4.1.2 - Population is Not Normal

Central Limit Theorem Section

What happens when the sample comes from a population that is not normally distributed? This is where the Central Limit Theorem comes in.

Central Limit Theorem

For a large sample size (we will explain this later), \(\bar{x}\) is approximately normally distributed, regardless of the distribution of the population one samples from. If the population has mean \(\mu\) and standard deviation \(\sigma\), then \(\bar{x}\) has mean \(\mu\) and standard deviation \(\dfrac{\sigma}{\sqrt{n}}\).

We should stop here to break down what this theorem is saying because the Central Limit Theorem is very powerful!

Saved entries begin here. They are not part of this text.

(** ** The steps *)

Definition moment : gc nat := λ s,
  let n := gs_tick s in
  let w := beside n (gs_db s, gs_tree s) in
  (Value n, {| gs_db := w.1; gs_tree := w.2; gs_tick := S n; gs_nextPass := gs_nextPass s;
               gs_cursor := gs_cursor s; gs_lastRun := gs_lastRun s; gs_entered := gs_entered s |}).

Definition get_state : gc GState := λ s, (Value s, s).
Definition set_db (d : DB) : gc unit := λ s,
  (Value tt, {| gs_db := d; gs_tree := gs_tree s; gs_tick := gs_tick s; gs_nextPass := gs_nextPass s;
                gs_cursor := gs_cursor s; gs_lastRun := gs_lastRun s; gs_entered := gs_entered s |}).
Definition set_tree (t : Tree) : gc unit := λ s,
  (Value tt, {| gs_db := gs_db s; gs_tree := t; gs_tick := gs_tick s; gs_nextPass := gs_nextPass s;
                gs_cursor := gs_cursor s; gs_lastRun := gs_lastRun s; gs_entered := gs_entered s |}).
Definition set_next (p : pass) : gc unit := λ s,
  (Value tt, {| gs_db := gs_db s; gs_tree := gs_tree s; gs_tick := gs_tick s; gs_nextPass := p;
                gs_cursor := gs_cursor s; gs_lastRun := gs_lastRun s; gs_entered := gs_entered s |}).
Definition set_cursor (k : URLKey) : gc unit := λ s,
  (Value tt, {| gs_db := gs_db s; gs_tree := gs_tree s; gs_tick := gs_tick s; gs_nextPass := gs_nextPass s;
                gs_cursor := k; gs_lastRun := gs_lastRun s; gs_entered := gs_entered s |}).
Definition recordLastRun (r : LastRunSummary) : gc unit := λ s,
  (Value tt, {| gs_db := gs_db s; gs_tree := gs_tree s; gs_tick := gs_tick s; gs_nextPass := gs_nextPass s;
                gs_cursor := gs_cursor s; gs_lastRun := Some r; gs_entered := gs_entered s |}).
Definition entered (p : pass) : gc unit := λ s,
  (Value tt, {| gs_db := gs_db s; gs_tree := gs_tree s; gs_tick := gs_tick s; gs_nextPass := gs_nextPass s;
                gs_cursor := gs_cursor s; gs_lastRun := gs_lastRun s; gs_entered := gs_entered s ++ [p] |}).

Definition panic {A} : gc A := λ s, (Panic, s).
Definition stuck {A} : gc A := λ s, (Stuck, s).

(** [recover]: a panic of [m] makes it answer [a]. *)
Definition recovered {A} (a : A) (m : gc A) : gc A := λ s,
  match m s with (Panic, s) => (Value a, s) | r => r end.

Definition ended : gc bool := n ← moment; mret (shut_down n).
Definition clock_read : gc Z := n ← moment; mret (monotonic_clock n).

(** A call of the cache, where a bug of this goroutine may strike. *)
Definition cache_call : gc nat := n ← moment; if bug_strikes n then panic else mret n.

Definition submit {A} (m : Z → T A) : gc (option A) :=
  n ← cache_call;
  match write_ends n with
  | NotWritten => mret None
  | e =>
      s ← get_state;
      match atomically (m (unix_now n)) (gs_db s) with
      | (Ok a, d) => _ ← set_db d; mret (match e with Written => Some a | _ => None end)
      | (Err _, _) => mret None
      end
  end.

Definition query {A} (f : DB → result cache_error A) : gc (option A) :=
  n ← cache_call;
  if read_fails n then mret None
  else s ← get_state; mret (match f (gs_db s) with Ok a => Some a | Err _ => None end).

(** [os.Remove]: a directory under that name goes too when it is empty, which
    [unlink_fails] decides. *)
Definition os_remove (prefix name : string) : gc removed :=
  n ← moment;
  if unlink_fails n then mret Failed
  else
    s ← get_state;
    match node (gs_tree s) prefix name with
    | None => mret Absent
    | Some _ => _ ← set_tree (unlink prefix name (gs_tree s)); mret Removed
    end.

(** ** The blob pass *)

Definition tally (res : blobResult) (reaped : list (string * Z)) : blobResult :=
  fold_left (λ r e, {| bl_count := bl_count r + 1; bl_bytes := bl_bytes r + e.2 |}) reaped res.

Fixpoint unlink_all (reaped : list (string * Z)) (errors : Z) : gc Z :=
  match reaped with
  | [] => mret errors
  | (hash, _) :: reaped =>
      if negb (validHashLite hash) then unlink_all reaped (errors + 1)
      else
        r ← os_remove (poolPath hash).1 (poolPath hash).2;
        unlink_all reaped (match r with Failed => errors + 1 | _ => errors end)
  end.

(** The answer of a pass: what it did, whether the deadline tripped, whether a
    batch failed. *)
Fixpoint blob_loop (fuel : nat) (deadline : Z) (res : blobResult) (errors : Z)
    : gc (blobResult * bool * Z * bool) :=
  match fuel with
  | O => stuck
  | S fuel =>
      over ← ended;
      if over : bool then mret (res, false, errors, false)
      else
        t ← clock_read;
        if deadline <=? t then mret (res, true, errors, false)
        else
          r ← submit (RunBlobGCBatch (BatchSize cfg) (seconds (BlobGrace cfg)));
          match r with
          | None => mret (res, false, errors, true)
          | Some [] => mret (res, false, errors, false)
          | Some reaped =>
              errors ← unlink_all reaped errors;
              blob_loop fuel deadline (tally res reaped) errors
          end
  end.

Definition runBlobPass (deadline : Z) : gc (blobResult * bool * Z * bool) :=
  blob_loop fuel deadline no_blobs 0.

(** ** The snapshot pass *)

(** Sub-job C: the retired snapshots, in chunks. *)
Fixpoint runSubJobC (fuel : nat) (deadline : Z) (retired : Z) : gc (Z * bool * bool) :=
  match fuel with
  | O => stuck
  | S fuel =>
      over ← ended;
      if over : bool then mret (retired, false, false)
      else
        t ← clock_read;
        if deadline <=? t then mret (retired, true, false)
        else
          r ← submit (λ _, RunRetiredSnapshotGCChunk 0);
          match r with
          | None => mret (retired, false, true)
          | Some (reaped, more) =>
              if more : bool then runSubJobC fuel deadline (retired + reaped)
              else mret (retired + reaped, false, false)
          end
  end.
(* ===== verification/CollectorLaws.v ===== *)
(** * What the collector leaves alone, and when it comes round

    A weakest-precondition logic of the collector's goroutine: what holds after a
    value, after a panic, and where the fuel ran out.  With it: whatever the others
    do, the file of a blob that is needed stays; and whatever panics, every pass
    gets its turn. *)
From S2P Require Import Prelude GoStrings AptPath Tables Invariant Snapshots GC Retention Scheduler Collectors.
Local Open Scope Z_scope.

(** ** Weakest preconditions *)

Definition wp {A} (m : gc A) (Q : A → GState → Prop) (P S : GState → Prop) (s : GState) : Prop :=
  match m s with (Value a, s') => Q a s' | (Panic, s') => P s' | (Stuck, s') => S s' end.

Lemma wp_mono {A} (m : gc A) Q Q' P P' S S' s :
  wp m Q P S s → (∀ a s', Q a s' → Q' a s') → (∀ s', P s' → P' s') → (∀ s', S s' → S' s') →
  wp m Q' P' S' s.
Proof. unfold wp. destruct (m s) as [[a| |] s']; auto. Qed.

Lemma wp_ret {A} (a : A) (Q : A → GState → Prop) P S s : Q a s → wp (mret a) Q P S s.
Proof. done. Qed.

Lemma wp_bind {A B} (m : gc A) (f : A → gc B) Q P S s :
  wp m (λ a, wp (f a) Q P S) P S s → wp (m ≫= f) Q P S s.
Proof. unfold wp, mbind, gc_bind. by destruct (m s) as [[a| |] s']. Qed.

Lemma wp_recovered {A} (a : A) (m : gc A) Q P S s : wp m Q (Q a) S s → wp (recovered a m) Q P S s.
Proof. unfold wp, recovered. by destruct (m s) as [[b| |] s']. Qed.

(** ** Steps that keep an invariant *)

Section keeping.
Context `{Beside} (I : GState → Prop).

(** [m] keeps [I], however it ends, and its value satisfies [Q]. *)
Definition ok {A} (m : gc A) (Q : A → Prop) : Prop := ∀ s, I s → wp m (λ a s', Q a ∧ I s') I I s.

Lemma safe_ret {A} (a : A) (Q : A → Prop) : Q a → ok (mret a) Q.
Proof. by intros Ha s Hs. Qed.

The Central Limit Theorem applies to a sample mean from any distribution. We could have a left-skewed or a right-skewed distribution. As long as the sample size is large, the distribution of the sample means will follow an approximate Normal distribution.

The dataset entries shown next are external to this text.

Lemma runs_url_loop f deadline cur acc d t p c s :
  (∀ n, monotonic_clock n < deadline) → wf d → (size (pending d cur cutoff) < f)%nat → at_ d t p c s →
  runs (url_pass_loop cfg f deadline ttl hold maxV cur acc) (λ r s', ∃ d', at_ d' t p ("", "", "") s' ∧
    r.1.2 = false ∧ r.2 = false ∧ wf d' ∧ held d d' ∧ (∀ h, has_blob d' h = has_blob d h) ∧
    size (blob_t d') = size (blob_t d) ∧ skip_t d' = skip_t d ∧ (∀ k, url_t d' !! k = judged_row d cur k)) s.
Proof.
  intros Hlate. revert cur acc d s. induction f as [|f IH]; intros cur acc d s Hwf Hf Hs; [lia|]. cbn [url_pass_loop].
  eapply runs_head; [done|exact Hs|]. intros s1 Hs1.
  destruct (url_batch d cur (BatchSize cfg) Hwf) as (res & d1 & Hrun & Hwf1 & Hheld & Hhas & Hsize & Hskip & Hz & Hnz);
    [apply (valid_bounds cfg valid on)|].
  eapply runs_bind; [by eapply runs_submit|]. intros r s2 [-> Hs2]. cbv zeta. destruct (Z.eqb_spec (ug_scanned res) 0) as [E|E].
  - exists d1. split_and!; try done; [|by apply Hz]. destruct Hs2. by split.
  - destruct (Hnz E) as [Hsame Hless].
    eapply wp_mono; [apply (IH (ug_last res) _ d1); [done|lia|done]|..]; [|done|done].
    intros r s3 (d' & Hs3 & Hh & He & Hwf' & Hheld' & Hhas' & Hsize' & Hskip' & Hrow). exists d'. split_and!; try done.
    + destruct Hheld as (?&?&?&?), Hheld' as (?&?&?&?). split_and!; congruence.
    + intros h. by rewrite Hhas'.
    + congruence.
    + congruence.
    + intros k. by rewrite Hrow, Hsame.
Qed.
End urls.

(** ** The ranking outlives the retired *)

Lemma partition_retired d d' k : fewer_retired d d' → partition_rows d' k = partition_rows d k.
Proof.
  intros [[Hs _ _ Hsu Ha] Hkept].
  assert (∀ id s, ranked d' id s = ranked d id s) as Hranked.
  { intros id s. unfold ranked. by rewrite (is_current_suites d d'), Ha. }
  assert (∀ e, e ∈ partition_rows d' k ↔ e ∈ partition_rows d k) as Hel.
  { intros [id s]. rewrite !elem_of_partition, Hranked. split; intros (Hx & Hr & Hk); split_and!; try done.
    - destruct (Hs id) as [<-|[E _]]; [done|congruence].
    - apply Hkept; [done|]. unfold ranked in Hr. by bclean. }
  assert (∀ d0, NoDup (partition_rows d0 k)) as Hnd.
  { intros d0. unfold partition_rows. rewrite sort_by_perm.
    apply (NoDup_fmap_1 fst), (NoDup_fst_scan_filter (H := key_order_scan)). }
  assert (∀ d0, StronglySorted (λ a b, newer_adoption a b = true) (partition_rows d0 k)) as Hsorted.
  { intros d0. apply Sorted_StronglySorted; [intros a b e; apply newer_adoption_trans|]. apply sort_by_sorted, newer_adoption_total. }
  apply (StronglySorted_unique_strong (λ a b, newer_adoption a b = true)); [|done|done|by apply NoDup_Permutation].
  intros [i x] [j y] Hx Hy H1 H2. apply Hel, elem_of_partition in Hx as (Hx & _). apply elem_of_partition in Hy as (Hy & _).
  assert (i = j) as ->; [|congruence]. unfold newer_adoption in *. cbn in *. revert H1 H2.
  rewrite (Z.eqb_sym (default 0 (ss_adopted y))). destruct (Z.eqb_spec (default 0 (ss_adopted x)) (default 0 (ss_adopted y)));
    [rewrite !Z.leb_le; lia|rewrite !Z.ltb_lt; lia].
Qed.

Lemma no_candidate_retired d d' : fewer_retired d d' → no_candidate d → no_candidate d'.
Proof.
  intros Hf Hno id x Hx. destruct (Hno id x) as [Ho Hd].
  { destruct (fs_snaps _ _ (fr_few _ _ Hf) id) as [<-|[E _]]; [done|congruence]. }
  pose proof Hf as [[_ _ _ Hsu Ha] _]. split.
  - rewrite <-Ho. unfold is_orphan. by rewrite (is_current_suites d d').
  - rewrite <-Hd. unfold is_displaced, ranked. by rewrite (is_current_suites d d'), Ha, (partition_retired d d') by done.
Qed.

For the purposes of this course, a sample size of \(n>30\) is considered a large sample.

CLT Demonstration Section

Before we begin the demonstration, let's talk about what we should be looking for…

Notes on the CLT for this demonstration:

  • If the population is skewed and sample size small, then the sample mean won't be normal.
  • When doing a simulation, one replicates the process many times. Using 10,000 replications is a good idea.
  • If the population is normal, then the distribution of sample mean looks normal even if \(n = 2\). Note the app in the video used capital N for the sample size.
  • If the population is skewed, then the distribution of sample mean looks more and more normal when \(n\) gets larger.
  • Note that in all cases, the mean of the sample mean is close to the population mean and the standard error of the sample mean is close to \(\dfrac{\sigma}{\sqrt{n}}\).
To work through this demonstration of the central limit theorem yourself, click on the link to the website, Rice Virtual Lab in Statistics > Sampling Distributions, and then click Begin.

Sampling Distribution of the Sample Mean Section

With the Central Limit Theorem, we can finally define the sampling distribution of the sample mean.

Sampling Distribution of the Sample Mean

The sampling distribution of the sample mean will have:

  • The same mean as the population mean, \(\mu\).
  • Standard deviation [standard error] of \(\dfrac{\sigma}{\sqrt{n}}\).

It will be Normal (or approximately Normal) if either of these conditions is satisfied:

  • The population distribution is Normal.
  • The sample size is large (\(n \gt 30\)).

Example 4-2: Weights of Baby Giraffes Section

Giraffes in a field

The weights of baby giraffes are known to have a mean of 125 pounds and a standard deviation of 15 pounds.

If we obtained a random sample of 40 baby giraffes,

  1. what is the probability that the sample mean will be between 120 and 130 pounds?
  2. what is the 75th percentile of the sample means of size \(n=40\)?

Answer

Does the problem indicate that the distribution of weights is normal? No, it does not. In order to apply the Central Limit Theorem, we need a large sample. Since \(n=40>30\), we can use the theorem. The sampling distribution of the sample mean is approximately Normal with mean \(\mu=125\) and standard error \(\dfrac{\sigma}{\sqrt{n}}=\dfrac{15}{\sqrt{40}}\).

  1. We want \(P(120<\bar{X}<130)\).

    \begin{align} P(120<\bar{X}<130) &=P\left(\dfrac{120-125}{\dfrac{15}{\sqrt{40}}}<\dfrac{\bar{X}-\mu}{\dfrac{\sigma}{\sqrt{n}}}<\frac{130-125}{\dfrac{15}{\sqrt{40}}}\right)\\ &=P(-2.108<Z<2.108)\\&=P(Z<2.108)-P(Z<-2.108)\\ &=0.9826-0.0174\\ &=0.9652 \end{align}

    The probability that the sample mean of the 40 giraffes is between 120 and 130 lbs is 96.52%.

  2. To find the 75th percentile, we need the value \(a\) such that \(P(Z<a)=0.75\). Using the Z-table or software, we get \(a=.6745\). The formula for the z-score is...

    \(z=\dfrac{\bar{X}-\mu}{\dfrac{\sigma}{\sqrt{40}}}=\dfrac{\bar{X}-125}{\dfrac{15}{\sqrt{40}}}\)

    Since we know the \(z\) value is 0.6745, we can use algebra to solve for \(\bar{X}\).

    \begin{align} 0.6745&=\dfrac{\bar{X}-125}{\frac{15}{\sqrt{40}}}\\
    0.6745\left(\frac{15}{\sqrt{40}}\right) &=\bar{X}-125\\
    \bar{X}&=0.6745\left(\frac{15}{\sqrt{40}}\right)+125\\&=126.6 \end{align}

    The 75th percentile of all the sample means of size \(n=40\) is \(126.6\) pounds.